#### [Task objective]
Identify and pull out each line of the entries in which "tiled" occurs.

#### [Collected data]
◆ ◆ ◆

Lemma evaluate_always ids p : always (evaluate cfg ids p) (evaluate_post ids p).
Proof.
  revert p. induction ids as [|id ids IH]; intros p.
  - split; [done|by left|done| |by left|by intros events_at s s' ->]. intros _ _. split; [constructor|intros id []%not_elem_of_nil].
  - cbn [evaluate]. apply always_bind. eapply always_mono; [apply evaluate_one_always|].
    intros tr [brk p1] [Hm Ho Hk Hc Hs Hq]; cbn [fst snd] in *.
    destruct brk.
    + cbn [always]. rewrite app_nil_r. split; [done| | | |done|done].
      * intros j Hmo Hj. destruct (decide (j = id)) as [->|Hne]; [by apply Hk|left; by rewrite Ho].
      * intros j Hj. apply Ho. set_solver.
      * intros Hnd Hmo. destruct (Hc Hmo) as [->|(-> & Hju & Hn)]; [split; [constructor|intros j []%not_elem_of_nil]|].
        split; [apply NoDup_singleton|]. intros j ->%list_elem_of_singleton. split; [by left|done].
    + eapply always_mono; [apply IH|]. intros tr' p' [Hm' Hk' Ho' Hc' Hs' Hq']. split; [auto| | | | |].
      * intros j Hmo Hj. destruct (decide (j = id)) as [->|Hne].
        -- destruct (Hk Hmo Hj) as [Hj1|Hd]; [|right; apply dropped_app; by left].
           destruct (Hk' id (Hm Hmo) Hj1) as [?|?]; [by left|right; apply dropped_app; by right].
        -- rewrite <- Ho in Hj by done. destruct (Hk' j (Hm Hmo) Hj) as [?|?]; [by left|right; apply dropped_app; by right].
      * intros j [Hj1 Hj2]%not_elem_of_cons. by rewrite Ho', Ho.
      * intros [Hni Hnd]%NoDup_cons Hmo. destruct (Hc' Hnd (Hm Hmo)) as [Hnd' Hcl].
        unfold claims in *. rewrite answered_app. split.
        -- apply NoDup_app. split; [|split; [|done]].
           ++ destruct (Hc Hmo) as [->|(-> & _)]; [constructor|apply NoDup_singleton].
           ++ intros j Hj Hj'. destruct (Hcl _ Hj') as [Hin _].
              destruct (Hc Hmo) as [E|(E & _)]; rewrite E in Hj; [by apply not_elem_of_nil in Hj|].
              apply list_elem_of_singleton in Hj as ->. done.
        -- intros j [Hj|Hj]%elem_of_app.
           ++ destruct (Hc Hmo) as [E|(E & Hju & Hn)]; rewrite E in Hj; [by apply not_elem_of_nil in Hj|].
              apply list_elem_of_singleton in Hj as ->. split; [by left|]. split; [by apply justified_app; left|].
              by rewrite Ho'.
           ++ destruct (Hcl _ Hj) as (Hin & Hju & Hn). split; [by right|]. split; [|done].
              apply justified_app. right. eapply justified_same_mask; [|done]. apply Ho. by intros ->.
      * intros j m Hj. unfold masks. rewrite answered_app, elem_of_app.
        destruct (Hs' _ _ Hj) as [Hj1|?]; [|by right; right]. destruct (Hs _ _ Hj1); [by left|by right; left].
      * intros events_at s s' (s1 & H1 & H2)%sess_observed_app. by rewrite (Hq' _ _ _ H2), (Hq _ _ _ H1).
Qed.

(** ** The scans *)

Context (events_at : Z -> list SessionRequestedEvent).

Definition pos (s : option Z) : Z := default 0 s.

Lemma add_pending_keys reqs p id :
  is_Some (add_pending reqs p !! id) <-> is_Some (p !! id) \/ exists r, r ∈ reqs /\ ReqID r = id.
Proof.
  unfold add_pending. revert p. induction reqs as [|r reqs IH]; intros p; simpl.
  - split; [by left|intros [?|(? & []%not_elem_of_nil & _)]; done].
  - rewrite IH, lookup_insert_is_Some. setoid_rewrite elem_of_cons.
    destruct (decide (ReqID r = id)); naive_solver.
Qed.

Lemma add_pending_masks reqs p id m :
  add_pending reqs p !! id = Some (Some m) -> p !! id = Some (Some m).
Proof.
  unfold add_pending. revert p. induction reqs as [|r reqs IH]; intros p; simpl; [done|].
  intros Hl%IH. rewrite lookup_insert in Hl. by case_decide.
Qed.

(** What a scan does to the pending set: requests are only added. *)
Record grows (p : requests) (tr : trace) (p' : requests) : Prop := {
  gr_keys : forall id, is_Some (p !! id) -> is_Some (p' !! id);
  gr_masks : forall id m, p' !! id = Some (Some m) -> p !! id = Some (Some m);
  gr_claims : claims tr = [];
}.

Lemma grows_refl p tr : claims tr = [] -> grows p tr p.
Proof. by split. Qed.

Lemma grows_trans p tr p1 tr' p' : grows p tr p1 -> grows p1 tr' p' -> grows p (tr ++ tr') p'.
Proof.
  intros [Hk Hm Hc] [Hk' Hm' Hc']. split; [auto|auto|].
  unfold claims in *. by rewrite answered_app, Hc, Hc'.
Qed.

Lemma grows_add p reqs tr : claims tr = [] -> grows p tr (add_pending reqs p).
Proof.
  intros. split; [|apply add_pending_masks|done]. intros id Hid. apply add_pending_keys. by left.
Qed.

Definition covered (lo hi : Z) (p : requests) : Prop :=
  forall b ev, lo <= b <= hi -> ev ∈ events_at b -> is_Some (p !! ReqID ev).

Lemma covered_add lo hi p : covered lo hi (add_pending (events_in events_at lo hi) p).
Proof.
  intros b ev Hb Hin. apply add_pending_keys. right. exists ev. split; [|done]. apply elem_of_events_in. by exists b.
Qed.

Record reseed_post (lo last : Z) (p : requests) (tr : trace) (r : result unit * requests) : Prop := {
  rs_grows : grows p tr (snd r);
  rs_covered : forall s s', observed events_at s tr s' -> s' = s /\ (is_ok (fst r) = true -> covered lo last (snd r));
}.

Lemma reseed_loop_always last lo ranges p : tiled last lo ranges ->
  always (reseed_loop ranges p) (reseed_post lo last p).
Proof.
  intros Ht. revert p. induction Ht as [lo Hlast|lo hi ranges Hr Ht IH]; intros p.
  - split; [by apply grows_refl|]. intros s s' ->. split; [done|]. intros _ b ev Hb. lia.
  - cbn [reseed_loop always bind call]. intros [reqs|e].
    2:{ split; [by apply grows_refl|]. intros s s' [_ ->]. done. }
    eapply always_mono; [apply IH|]. intros tr r [Hg Hc]. split.
    + by apply (grows_trans p [_] (add_pending reqs p)); [apply grows_add|].
    + intros s s' [-> Ho]. destruct (Hc _ _ Ho) as [-> Hcov]. split; [done|]. intros Hok b ev Hb Hin.
      destruct (decide (b <= hi)); [|eapply (Hcov Hok b); [lia|done]].
      apply (gr_keys _ _ _ Hg). eapply (covered_add lo hi p b); [lia|done].
Qed.

(** A scan of [start+1..last] that moves the cursor. *)
Definition discovered (start last : Z) (s s' : option Z) (p' : requests) (r : result unit) : Prop :=
  start <= pos s' <= Z.max start last /\ (s <> None -> s' <> None) /\ covered (start + 1) (pos s') p' /\
  (r = Ok tt -> pos s' = Z.max start last).

Record discover_post (start last : Z) (p : requests) (tr : trace) (r : result unit * requests) : Prop := {
  di_grows : grows p tr (snd r);
  di_scanned : forall s s', observed events_at s tr s' -> pos s = start -> discovered start last s s' (snd r) (fst r);
}.

Lemma discovered_idle start last s p e : pos s = start -> discovered start last s s p (Err e).
Proof. intros <-. split; [lia|]. split; [done|]. split; [intros b ev Hb; lia|done]. Qed.

Lemma discover_always last lo ranges p : tiled last lo ranges ->
  always (discover ranges p) (discover_post (lo - 1) last p).
Proof.
  intros Ht. revert p. induction Ht as [lo Hlast|lo hi ranges Hr Ht IH]; intros p.
  - split; [by apply grows_refl|]. intros s s' -> Hs. split; [lia|]. split; [done|]. split; [|intros _; lia].
    intros b ev Hb. lia.
  - cbn [discover always bind call]. intros [reqs|e].
    2:{ split; [by apply grows_refl|]. intros s s' [_ ->] Hs. by apply discovered_idle. }
    cbn [always bind call]. intros [[]|e].
    2:{ split; [by apply grows_add|]. intros s s' [_ ->] Hs. by apply discovered_idle. }
    eapply always_mono; [apply IH|]. intros tr r [Hg Hsc]. split.
    + by apply (grows_trans p [_; _] (add_pending reqs p)); [apply grows_add|].
    + intros s s' [-> Ho] Hs. cbn [observed is_ok] in Ho.
      destruct (Hsc _ _ Ho) as (Hb & Hne & Hcov & Hok); [simpl; lia|].
      replace (hi + 1 - 1) with hi in * by lia. split; [lia|]. split; [by intros _; apply Hne|]. split; [|intros E; rewrite (Hok E); lia].
      intros b ev Hbr Hin. destruct (decide (b <= hi)); [|eapply (Hcov b); [lia|done]].
      apply (gr_keys _ _ _ Hg). eapply (covered_add lo hi p b); [lia|done].
Qed.

(** ** A pass *)

Definition head_fits (fuel : nat) (n : Z) : Prop :=
  0 <= n /\ n + chunk cfg <= u64_max /\ n < Z.of_nat fuel.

◆ ◆ ◆

#### [Written answer]
Lemma reseed_loop_always last lo ranges p : tiled last lo ranges ->
Lemma discover_always last lo ranges p : tiled last lo ranges ->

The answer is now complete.